This is the code for the paper TS-Rep: Self-supervised time series representation learning from robot sensor data presented at the Self-Supervised Learning - Theory and Practice workshop at NeurIPS 2022.
Acknowledgement: This code is developed on top of the T-Loss code github (paper). We thank the authors of T-Loss for making their code available.
Install dependencies using the Conda environment:
conda env create -f environment.yml
conda activate ts-rep
All pre-processed datasets in .npz
can be downloaded with a single command:
bash datasets/download_datasets.sh
Note: Pre-processing scripts for the raw datasets will be uploaded soon.
Scripts are provided in scripts/
to run the experiments.
For example, to train TS-Rep
on the Manipulation dataset run,
bash scripts/manipulation.sh
TS-Rep supports both fixed-length (i.e., padded) and varying length time series. In each script, the fixed-length dataset is the default. To run on a varying-length/ NaN padded dataset, we have to uncomment a few lines.
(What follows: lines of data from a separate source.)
Lemma print_pcs_spec line pcs s :
  panicked s = false ->
  print_pcs line pcs s = Ok tt (with_trace (trace s ++ printed_frames line pcs) s).
Proof.
  revert s. induction pcs as [|p pcs IH]; intros s Hp.
  - destruct s. cbn. rewrite app_nil_r. reflexivity.
  - cbn [print_pcs printed_frames]. destruct (truthy p).
    + unfold bind. rewrite cprintf_live by exact Hp. rewrite IH by exact Hp.
      destruct s. cbn. rewrite <- app_assoc. reflexivity.
    + destruct s. cbn. rewrite app_nil_r. reflexivity.
Qed.

(** The vectors for which [printtrap] finds a name without reading past
    the end of [trapnames]. *)
Lemma printtrap_trapname_defined n :
  ~ (21 <= n <= 167) -> exists name, console.printtrap_trapname n = Some name.
Proof.
  intros Hn. unfold console.printtrap_trapname.
  change console.sizeof_trapnames with 168.
  destruct (Z.leb_spec 0 n) as [H0|H0]; [|eexists; reflexivity].
  destruct (Z.ltb_spec n 168) as [H1|H1]; [|eexists; reflexivity].
  cbn [andb]. apply lookup_lt_is_Some_2. cbn. lia.
Qed.

(** What [kerneltrap] prints on a console that has not panicked. *)
Lemma kerneltrap_live {A} s name :
  panicked s = false ->
  console.printtrap_trapname (trapno (tf s)) = Some name ->
  trapno (tf s) <> T_PGFLT ->
  @kerneltrap _ E A s =
  Stop KernelTrap
    (with_panicked true
       (with_trace
          (trace s ++
           [EvCli; EvCprintf msg_kernel; EvCprintf (msg_trap (trapno (tf s)) name)] ++
           (if possible_stack_overflow s then [EvCprintf msg_stack_overflow]
            else []) ++
           printed_frames msg_trace_line
             (take 10 (getcallerpcs E (gpr (tf s) RBP) 10)) ++
           (if truthy (Z.land (debugctl E) 1) then [EvCprintf msg_last_branch]
            else []))
          (with_intr_on false s))).
Proof.
  intros Hp Hname Hpf.
  destruct s as [c i mp t ii rh rc sm ec et pk nl ns gb tr].
  cbn [panicked tf] in Hp, Hname, Hpf. subst pk.
  unfold possible_stack_overflow. cbn [myproc tf trace].
  unfold kerneltrap, cli, printtrap, printtrace, cprintf. run_monad.
  rewrite Hname. run_monad.
  destruct (Z.eqb_spec (trapno t) T_PGFLT) as [?|_]; [contradiction|].
  run_monad.
  destruct (match mp with
            | Some p => truthy (kstack p) && (gpr t RSP <? kstack p)
            | None => false
            end); run_monad; rewrite print_pcs_spec by reflexivity;
    destruct (truthy (Z.land (debugctl E) 1)); run_monad; kstate_norm;
    rewrite <- !app_assoc, ?app_nil_r; reflexivity.
Qed.

(** On a console that has panicked [kerneltrap] stops at its first
    print. *)
Lemma kerneltrap_panicked {A} s :
  panicked s = true ->
  @kerneltrap _ E A s =
  Stop ConsoleSpin (with_intr_on false (with_trace (trace s ++ [EvCli; EvCli]) s)).
Proof.
  intros Hp. destruct s as [c i mp t ii rh rc sm ec et pk nl ns gb tr].
  cbn [panicked] in Hp. subst pk.
  unfold kerneltrap, cli, cprintf. run_monad. kstate_norm.
  rewrite <- app_assoc. reflexivity.
Qed.

Lemma trap_unhandled_is_kerneltrap s :
  myproc s = None \/ Z.land (cs (tf s)) 3 = 0 ->
  trap_unhandled E s = kerneltrap E s.
Proof.
  intros Hk.
  assert (Hc : bool_decide (myproc s = None) || (Z.land (cs (tf s)) 3 =? 0) = true).
  { destruct Hk as [Hk|Hk].
    - rewrite bool_decide_true by exact Hk. reflexivity.
    - rewrite Hk, orb_true_r. reflexivity. }
  unfold trap_unhandled. unfold bind at 1 2, get at 1. rewrite Hc.
  unfold kerneltrap. unfold bind.
  destruct (cli s) as [[] s1|w s1]; [|reflexivity].
  unfold get. destruct (cprintf msg_kernel s1) as [[] s2|w s2]; [|reflexivity].
  destruct (printtrap s2) as [[] s3|w s3]; [|reflexivity].
  destruct (printtrace E (gpr (tf s1) RBP) s3) as [[] s4|w s4]; [|reflexivity].
  destruct (when _ _ s4) as [[] s5|w s5]; reflexivity.
Qed.
(** * RunSync foot-scan analyzer: the measurement engine and the bilateral
      comparison, embedded from the JavaScript sources.

    Source functions embedded here:
    - [MeasurementEngine] (src/unnamed/part_000): [detectUnit],
      [validateMeasurements], [measureFootLength], [measureFootWidth],
      [measureFootHeight], [calculateRatios], [analyzeFootType],
      [performFallbackMeasurement], [performPreciseMeasurements],
      [getMeasurements];
    - [DualFootAnalyzer.analyzeFootType] and [UIController.updateComparisonData]
      (src/claude_ask/js/scene-manager.js);
    - [ReportGenerator.addComparisonSection]
      (src/dual_foot_QR/js/report-generator.js).

    Numbers.  A JavaScript number is an IEEE-754 double.  Two models of it
    are used.
    - [Double]: the primitive binary64 numbers, with the IEEE operations,
      the two zeros, the infinities and NaN.  The estimators, the fallback,
      the classifier and the bilateral comparison are embedded on it, and
      the theorems about the numbers they return are stated there: the
      thresholds, the ratios and the mean are the doubles the code
      computes.
    - [num]: an exact rational, or one of NaN, +Infinity, -Infinity, with
      the IEEE rules for the special values (0/0 is NaN, every comparison
      with NaN is false, ...) and exact arithmetic on finite values.  It
      carries the orchestration (which path a call takes, what it stores
      and dispatches) and the properties stated in exact arithmetic.

    Objects.  A property that may be absent is an [option]; the engine
    instance is passed in and out of [performPreciseMeasurements], together
    with the list of events it dispatches.  The method is declared [async]
    but awaits nothing, so a call is one uninterrupted step.  Console
    output is left out.

    three.js (r128).  [Vector3], [Box3], [BufferAttribute] and
    [BufferGeometry.computeBoundingBox] are modelled after the library the
    sources import; the rotation of the displayed model is kept as a
    function on vertices. *)

From Stdlib Require Import Floats.
From Stdlib Require Import QArith Qcanon Qcabs Qround Qabs ZArith.
From Stdlib Require Import List String Bool Lia Lqa.
From Stdlib Require Import Sorting.Permutation Sorting.Sorted.
Import ListNotations.
Set Warnings "-inexact-float".

(* ================================================================== *)
(** * JavaScript numbers *)
(* ================================================================== *)

Module JS.

Inductive num : Type :=
| Fin (q : Qc)
| PInf
| NInf
| NaN.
Again, taking the Manipulation dataset as an example, uncomment the following lines in scripts/manipulation.sh
:
# dataset_name="manipulation_std_nan_padded"
# dataset_dir="datasets/manipulation/varying"
Arguments to run these tasks are provided in the individual scripts; for example in manipulation.sh
, we have clustering and anomaly detection tasks.
- Clustering
- Anomaly Detection
- Terrain Classification
Output will be stored in output/%m_%d_%H_%M_%S/
directories, and based on the task, CSV
and PNG/ EPS
files will be generated.